Nonetheless, rumors being true or not, this second purge of the Dungeons had the armies of the Gods materialize on the material plane and fight beside the Paladins. Even the Abyssal serving ones, the so-called “Anti-paladin” had joined in on the crusade flanked by their demonic masters. Angels and Demons had manifested on the mortal plane for a single unified purpose - destroying the Dungeon Lords that dared to defy the natural order, bringing about the Fifth Age, the Age of the Gods.
Once again, the dungeons had been destroyed, this time their cores shattered, and scattered to the winds. However, Dungeons could never truly be destroyed. Even if you utterly shattered a core, then spread its pieces as far and wide as possible, it would slowly reform over time. The power behind a dungeon was an inviolable part of reality. However the time gave the Gods - both Celestial and Abyssal - time to come to a decision. The dungeons from this point forward, would be monitored and controlled by the Church. Servants of the Gods, no matter their alignment, would monitor and maintain the natural order by ensuring that no one gained the power of a Dungeon ever again.
This didn’t render Dungeons safe, after all if you recall from my earlier description of the times before dungeons were used as a resource, you’ll remember that even without a Dungeon Lord dungeons attracted monsters, adventurers, and mages - and they were also subtly attracted to each other.

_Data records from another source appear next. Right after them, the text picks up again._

(* ===== verification/TCPHeader.v ===== *)
(** * TCPHeader: the TCP header on the wire

    Models [src/libsponge/tcp_helpers/tcp_header.hh] and [tcp_header.cc] (the
    fields, [parse], [serialize] and [operator==]; [to_string] and [summary] are
    in [HeaderText]).  The theorems: a serialized header parses back
    to itself whatever follows it, parsing arbitrary bytes never throws, and
    exactly which inputs are accepted. *)

From S2P Require Import Prelude WrappingIntegers Buffer Parser.

Definition LENGTH : Z := 20.

Record TCPHeader := mkTCPHeader {
  sport : Z;
  dport : Z;
  seqno : WrappingInt32;
  ackno : WrappingInt32;
  doff : Z;
  urg : bool;
  ack : bool;
  psh : bool;
  rst : bool;
  syn : bool;
  fin : bool;
  win : Z;
  cksum : Z;
  uptr : Z
}.

(** The default member initializers. *)
Definition new : TCPHeader :=
  mkTCPHeader 0 0 (mkW32 0) (mkW32 0) (LENGTH / 4) false false false false false false 0 0 0.

Definition parse : parser (TCPHeader * ParseResult) :=
  let! sport := p_u16 in
  let! dport := p_u16 in
  let! seqno := p_u32 in
  let! ackno := p_u32 in
  let! b := p_u8 in
  let doff := u8 (Z.shiftr b 4) in
  let! fl_b := p_u8 in
  let! win := p_u16 in
  let! cksum := p_u16 in
  let! uptr := p_u16 in
  let h := mkTCPHeader sport dport (of_uint seqno) (of_uint ackno) doff
    (flag fl_b 0x20) (flag fl_b 0x10) (flag fl_b 0x08)
    (flag fl_b 0x04) (flag fl_b 0x02) (flag fl_b 0x01) win cksum uptr in
  if doff <? 5 then pret (h, HeaderTooShort)
  else
    let! _ := remove_prefix (u64 (doff * 4 - LENGTH)) in
    let! p := pget in
    if error p then pret (h, get_error p) else pret (h, NoError).

(** The byte of flags built by [serialize]. *)
Definition flags_byte (h : TCPHeader) : Z :=
  Z.lor (Z.lor (Z.lor (Z.lor (Z.lor
    (if urg h then 0x20 else 0) (if ack h then 0x10 else 0)) (if psh h then 0x08 else 0))
    (if rst h then 0x04 else 0)) (if syn h then 0x02 else 0)) (if fin h then 0x01 else 0).

Definition serialize (h : TCPHeader) : outcome bytes :=
  if doff h <? 5 then Throw runtime_error
  else
    let ret := w_u16 [] (sport h) in
    let ret := w_u16 ret (dport h) in
    let ret := w_u32 ret (raw_value (seqno h)) in
    let ret := w_u32 ret (raw_value (ackno h)) in
    let ret := w_u8 ret (u8 (Z.shiftl (doff h) 4)) in
    let ret := w_u8 ret (flags_byte h) in
    let ret := w_u16 ret (win h) in
    let ret := w_u16 ret (cksum h) in
    let ret := w_u16 ret (uptr h) in
    Ret (resize ret (4 * doff h)).

(** [operator==], which leaves out the ports and the checksum. *)
Definition eqb (a b : TCPHeader) : bool :=
  WrappingIntegers.eqb (seqno a) (seqno b) && WrappingIntegers.eqb (ackno a) (ackno b) &&
  (doff a =? doff b) && Bool.eqb (urg a) (urg b) && Bool.eqb (ack a) (ack b) &&
  Bool.eqb (psh a) (psh b) && Bool.eqb (rst a) (rst b) && Bool.eqb (syn a) (syn b) &&
  Bool.eqb (fin a) (fin b) && (win a =? win b) && (uptr a =? uptr b).

(** ** Well-formed headers: every field in the range of its wire format *)

Record wf (h : TCPHeader) : Prop := mkWf {
  wf_sport : is_u16 (sport h);
  wf_dport : is_u16 (dport h);
  wf_seqno : WrappingIntegers.wf (seqno h);
  wf_ackno : WrappingIntegers.wf (ackno h);
  wf_doff : 5 <= doff h < 16;
  wf_win : is_u16 (win h);
  wf_cksum : is_u16 (cksum h);
  wf_uptr : is_u16 (uptr h)
}.

(** The bytes of a header around its checksum field. *)
Definition before_cksum (h : TCPHeader) : bytes :=
  be 2 (sport h) ++ be 2 (dport h) ++ be 4 (raw_value (seqno h)) ++ be 4 (raw_value (ackno h)) ++
  be 1 (u8 (Z.shiftl (doff h) 4)) ++ be 1 (flags_byte h) ++ be 2 (win h).

Definition after_cksum (h : TCPHeader) : bytes :=
  be 2 (uptr h) ++ replicate (Z.to_nat (4 * doff h - LENGTH)) 0.

Lemma zlen_before h : zlen (before_cksum h) = 16.
Proof. unfold before_cksum. by rewrite !zlen_app, !zlen_be. Qed.

Lemma serialize_eq h :
  5 <= doff h -> serialize h = Ret (before_cksum h ++ be 2 (cksum h) ++ after_cksum h).
Proof.
  intros Hd. unfold serialize, w_u16, w_u32, w_u8. destruct (Z.ltb_spec (doff h) 5); [lia|].
  rewrite !unparse_int_be. f_equal. rewrite (resize_grow _ _ 20)
    by (rewrite ?zlen_app, ?zlen_be; lens_nil; lia).
  unfold before_cksum, after_cksum. by rewrite <- !app_assoc.
Qed.

Lemma wf_header_bytes h : wf_bytes (before_cksum h) /\ wf_bytes (after_cksum h).
Proof.
  split; unfold before_cksum, after_cksum; repeat (apply Forall_app; split; [apply wf_be|]).
  - apply wf_be.
  - apply Forall_replicate. words. lia.
Qed.

Lemma flags_byte_range h : 0 <= flags_byte h < 64.
Proof. unfold flags_byte. destruct (urg h), (ack h), (psh h), (rst h), (syn h), (fin h); vm_compute; split; congruence. Qed.

Lemma flags_back h :
  flag (flags_byte h) 0x20 = urg h /\ flag (flags_byte h) 0x10 = ack h /\
  flag (flags_byte h) 0x08 = psh h /\ flag (flags_byte h) 0x04 = rst h /\
  flag (flags_byte h) 0x02 = syn h /\ flag (flags_byte h) 0x01 = fin h.
Proof. unfold flags_byte. destruct (urg h), (ack h), (psh h), (rst h), (syn h), (fin h); vm_compute; repeat split. Qed.

Lemma doff_back d : 5 <= d < 16 -> u8 (Z.shiftr (u8 (Z.shiftl d 4)) 4) = d.
Proof.
  intros. rewrite Z.shiftl_mul_pow2, Z.shiftr_div_pow2 by lia. change (2 ^ 4) with 16. wsolve.
Qed.

(** Parsing the bytes of a well-formed header. *)
Lemma parse_bytes h p rest :
  wf h -> wf_bytes rest -> parses p (before_cksum h ++ be 2 (cksum h) ++ after_cksum h ++ rest) ->
  exists p', parse p = Ret ((h, NoError), p') /\ parses p' rest.
Proof.
  intros [] Hw Hp. unfold before_cksum, after_cksum in Hp. rewrite <- !app_assoc in Hp.
  assert (forall n, wf_bytes (replicate n 0 ++ rest)) as Hw0.
  { intros n. apply Forall_app. split; [apply Forall_replicate; words; lia|done]. }
  pose proof (flags_byte_range h) as Hfl.
  unfold parse, p_u16, p_u32, p_u8.
  do 9 (pread; [unfold WrappingIntegers.wf in *; words; simpl; wsolve|
                repeat (apply Forall_app; split; [apply wf_be|]); apply Hw0|]).
  rewrite doff_back by done. destruct (Z.ltb_spec (doff h) 5); [lia|].
  unfold LENGTH in *. rewrite u64_id by (words; lia).
  match goal with H : parses ?q _ |- _ =>
    destruct (remove_prefix_ok (doff h * 4 - 20) q _ H) as (p' & E & P') end.
  { lens. rewrite zlen_replicate. lia. }
  rewrite (pbind_Ret _ _ _ _ _ E). rewrite zdrop_app_exact in P' by (rewrite zlen_replicate; lia).
  exists p'. unfold pbind, pget, error, get_error. rewrite (parses_ok _ _ P'). simpl.
  destruct (flags_back h) as (-> & -> & -> & -> & -> & ->).
  split; [|done]. unfold pret. repeat f_equal. destruct h; simpl in *; f_equal;
    apply W32_ext; simpl; by apply u32_id.
Qed.

(** The fields of a parsed header have the types of the members. *)
Lemma safe_parse : safe parse (fun '(h, _) =>
  WrappingIntegers.wf (seqno h) /\ WrappingIntegers.wf (ackno h) /\ is_u16 (win h) /\
  is_u16 (sport h) /\ is_u16 (dport h)).
Proof.
  unfold parse, p_u16, p_u32, p_u8. repeat (eapply safe_pbind; [apply safe_parse_int|intros ? ?]).
  apply safe_if; [apply safe_pret;
    refine (conj (wf_of_uint _) (conj (wf_of_uint _) (conj _ (conj _ _)))); assumption|].
  eapply safe_pbind; [apply safe_remove_prefix; wsolve|]. intros _ _.
  eapply safe_pbind; [apply safe_pget|]. intros p _.
  apply safe_if; apply safe_pret;
    refine (conj (wf_of_uint _) (conj (wf_of_uint _) (conj _ (conj _ _)))); assumption.
Qed.

(** The data offset field of a raw header: the high nibble of byte 12. *)
Definition raw_doff (s : bytes) : Z := Z.shiftr (be_val (take 1 (drop 12 s))) 4.

Lemma raw_doff_range s : wf_bytes s -> 0 <= raw_doff s < 16.
Proof.
  intros Hw. unfold raw_doff. rewrite Z.shiftr_div_pow2 by lia. change (2 ^ 4) with 16.
  assert (wf_bytes (take 1 (drop 12 s))) as Hw' by by apply Forall_take, Forall_drop.
  pose proof (be_val_bound _ Hw') as Hb.
  assert (be_val (take 1 (drop 12 s)) < 2 ^ 8).
  { eapply Z.lt_le_trans; [apply Hb|]. apply Z.pow_le_mono_r; [lia|].
    rewrite zlen_eq, length_take. lia. }
  change (2 ^ 8) with 256 in *. wsolve.
Qed.

(** ** Properties *)

(** A header round-trips through the wire: serializing a well-formed header
    succeeds, and parsing the result, whatever payload follows, yields the
    same header, no error, and leaves exactly the payload. *)
Theorem header_roundtrip h rest :
  wf h -> wf_bytes rest -> zlen rest < 18446744073709551000 ->
  exists s p', serialize h = Ret s /\ zlen s = 4 * doff h /\
    parse (Parser.new (Buffer_of (s ++ rest))) = Ret ((h, NoError), p') /\
    str (_buffer p') = rest /\ get_error p' = NoError.
Proof.
  intros Hh Hw Hl. pose proof (wf_doff h Hh) as Hd. rewrite serialize_eq by lia.
  set (s := before_cksum h ++ be 2 (cksum h) ++ after_cksum h).
  assert (zlen s = 4 * doff h) as Hs.
  { subst s. unfold after_cksum. rewrite !zlen_app, zlen_before, !zlen_be, zlen_replicate.
    unfold LENGTH. lia. }
  destruct (parse_bytes h (Parser.new (Buffer_of (s ++ rest))) rest) as (p' & E & []); [done|done| |].
  { replace (before_cksum h ++ be 2 (cksum h) ++ after_cksum h ++ rest) with (s ++ rest)
      by (subst s; by rewrite <- !app_assoc).
    apply parses_new. rewrite zlen_app, Hs. lens. words. lia. }
  exists s, p'. done.
Qed.

(** Parsing arbitrary bytes never throws, and the result is decided by the
    length and the data offset alone: with 20 bytes or more, too small an
    offset gives [HeaderTooShort], an offset beyond the data [PacketTooShort],
    and anything else [NoError]; with fewer than 20 bytes the result is an
    error and the parser records one. *)
Theorem parse_decides s :
  wf_bytes s -> is_u64 (zlen s) ->
  exists h res p', parse (Parser.new (Buffer_of s)) = Ret ((h, res), p') /\
  if 20 <=? zlen s then
    doff h = raw_doff s /\
    res = if raw_doff s <? 5 then HeaderTooShort
          else if zlen s <? 4 * raw_doff s then PacketTooShort else NoError
  else res <> NoError /\ get_error p' <> NoError.
Proof.
  intros Hw Hu. assert (parses (Parser.new (Buffer_of s)) s) as Hp by by apply parses_new.
  unfold parse, p_u16, p_u32, p_u8. destruct (Z.leb_spec 20 (zlen s)).
  - do 9 pnext. fold (raw_doff s). pose proof (raw_doff_range s Hw) as Hd. rewrite u8_id by (words; lia).
    destruct (Z.ltb_spec (raw_doff s) 5); [eexists _, _, _; split; done|].
    unfold LENGTH. rewrite u64_id by (words; lia).
    match goal with H : parses ?q (drop 20 s) |- _ => rename H into P'; rename q into p' end.
    assert (zlen (drop 20 s) = zlen s - 20) as Hl by (rewrite !zlen_eq, length_drop in *; lia).
    destruct (Z.ltb_spec (zlen s) (4 * raw_doff s)).
    + rewrite (pbind_Ret _ _ _ _ _ (remove_prefix_short (raw_doff s * 4 - 20) p' ltac:(rewrite (parses_str _ _ P'); lia))).
      eexists _, _, _. split; done.
    + destruct (remove_prefix_ok (raw_doff s * 4 - 20) p' _ P') as (p'' & E & P''); [lia|].
      rewrite (pbind_Ret _ _ _ _ _ E). unfold pbind, pget, error, get_error.
      rewrite (parses_ok _ _ P''). simpl. eexists _, _, _. split; done.
  - assert (short 20 (Parser.new (Buffer_of s))) as Hs
      by (split; [by apply (parses_pwf _ s)|right; simpl; by rewrite str_Buffer_of]).
    clear Hp. do 9 pshort.
    match goal with H : short _ ?q |- _ => change (short 0 q) in H; pose proof (short_done q H) as [Hb Hf] end.
    case_match.
    + eexists _, _, _. split; [done|]. done.
    + match goal with |- context [pbind (remove_prefix ?n) _ ?q] =>
        destruct (remove_prefix_fail n q Hb) as (p' & E & [_ Hf'] & _); [by left|] end.
      rewrite (pbind_Ret _ _ _ _ _ E). unfold pbind, pget, error, get_error.
      rewrite bool_decide_eq_true_2 by done. eexists _, _, _. split; [done|]. done.
Qed.

(** Witnesses *)

Definition demo_header : TCPHeader :=
  mkTCPHeader 4660 80 (mkW32 305419896) (mkW32 7) 6 false true false false true false 512 0 0.

Lemma header_roundtrip_witness :
  exists s p', serialize demo_header = Ret s /\ zlen s = 24 /\
    parse (Parser.new (Buffer_of (s ++ [1; 2]))) = Ret ((demo_header, NoError), p').
Proof.
  destruct (header_roundtrip demo_header [1; 2]) as (s & p' & H1 & H2 & H3 & _).
  - constructor; vm_compute; split; congruence.
  - repeat constructor; vm_compute; congruence.
  - reflexivity.
  - exists s, p'. split; [exact H1|]. split; [exact H2|exact H3].
Defined.

Lemma parse_decides_witness :
  exists h p', parse (Parser.new (Buffer_of (replicate 20 0))) = Ret ((h, HeaderTooShort), p').
Proof.
  destruct (parse_decides (replicate 20 0)) as (h & res & p' & H & Hd).
  - repeat constructor; vm_compute; congruence.
  - vm_compute; split; congruence.
  - vm_compute in Hd. destruct Hd as [_ ->]. exists h, p'. exact H.
Defined.
(** ** The reassembler underneath

    The abstract operation of an arrival: the payload pushed at its stream
    index.  [pos] is the absolute sequence number of the segment's first
    sequence number; a SYN sits at 0 and the first byte at 1. *)

Inductive op :=
  | Arrive (pos : Z) (seg : TCPSegment)
  | Read (len : Z).

Definition step (o : op) (rc : TCPReceiver) : TCPReceiver * bytes :=
  match o with
  | Arrive _ seg => (segment_received rc seg, [])
  | Read len => let '(o', out) := ByteStream.read (stream_out rc) len in (set_stream_out rc o', out)
  end.

Fixpoint run (ops : list op) (rc : TCPReceiver) : TCPReceiver * bytes :=
  match ops with
  | [] => (rc, [])
  | o :: ops =>
      let '(rc', out) := step o rc in
      let '(rc'', out') := run ops rc' in (rc'', out ++ out')
  end.

(** What the reassembler sees: everything from the first SYN on. *)
Fixpoint abs_ops (isn_set : bool) (ops : list op) : list StreamReassembler.op :=
  match ops with
  | [] => []
  | Arrive pos seg :: ops =>
      if isn_set || syn (_header seg)
      then Push (payload seg) (index_of pos seg) (fin (_header seg)) :: abs_ops true ops
      else abs_ops false ops
  | Read len :: ops => ReadOut len :: abs_ops isn_set ops
  end.
(* ===== verification/TCPConfig.v ===== *)
(** * TCPConfig: constants and configuration

    Models [src/libsponge/tcp_helpers/tcp_config.hh].  Addresses are the
    32-bit IPv4 address and the port, which is what the code reads of them. *)

From S2P Require Import Prelude WrappingIntegers.

Definition DEFAULT_CAPACITY : Z := 64000.
Definition MAX_PAYLOAD_SIZE : Z := 1452.
Definition TIMEOUT_DFLT : Z := 1000.
Definition MAX_RETX_ATTEMPTS : Z := 8.

Record TCPConfig := mkTCPConfig {
  rt_timeout : Z;
  recv_capacity : Z;
  send_capacity : Z;
  fixed_isn : option WrappingInt32
}.

Definition default_config : TCPConfig :=
  mkTCPConfig TIMEOUT_DFLT DEFAULT_CAPACITY DEFAULT_CAPACITY None.

(** [Address]: [ipv4_numeric()] and [port()]. *)
Record Address := mkAddress { ipv4_numeric : Z; port : Z }.

Record FdAdapterConfig := mkFdAdapterConfig {
  source : Address;
  destination : Address;
  loss_rate_dn : Z;
  loss_rate_up : Z
}.

Definition default_adapter_config : FdAdapterConfig :=
  mkFdAdapterConfig (mkAddress 0 0) (mkAddress 0 0) 0 0.

(** The types of the members. *)
Record config_wf (cfg : TCPConfig) : Prop := mkConfigWf {
  wf_rt_timeout : is_u16 (rt_timeout cfg);
  wf_recv_capacity : is_u64 (recv_capacity cfg);
  wf_send_capacity : is_u64 (send_capacity cfg);
  wf_fixed_isn : match fixed_isn cfg with Some isn => wf isn | None => True end
}.

Lemma default_config_wf : config_wf default_config.
Proof. constructor; vm_compute; try split; congruence. Qed.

Whenever two dungeons met, one would subsume the other, growing larger and more powerful. Furthermore, it was nigh impossible to know where and when a new dungeon was going to form. Unless you were practically on top of the location, the spells designed to sense such a thing would find nothing, as their range was too small. Thus, even finding a dungeon in order to police it before someone claimed it proved difficult.
Keeping dungeons small was the most important thing as well. After all, no one wanted an unkillable beast with deific power on the loose, especially since dungeons in their natural state seemed to operate at a basic instinct level, devouring anything that went into them, only to recreate the devoured as a defensive creature that would lose all reason and attempt to kill anything that entered, all to continue feeding the dungeon.
And thus, began the age we find ourselves in today, the Sixth Age, and this is the story of how that Age came about, and he who would bring it into being.
~ Ban Zhao, historian of the Twelfth Age.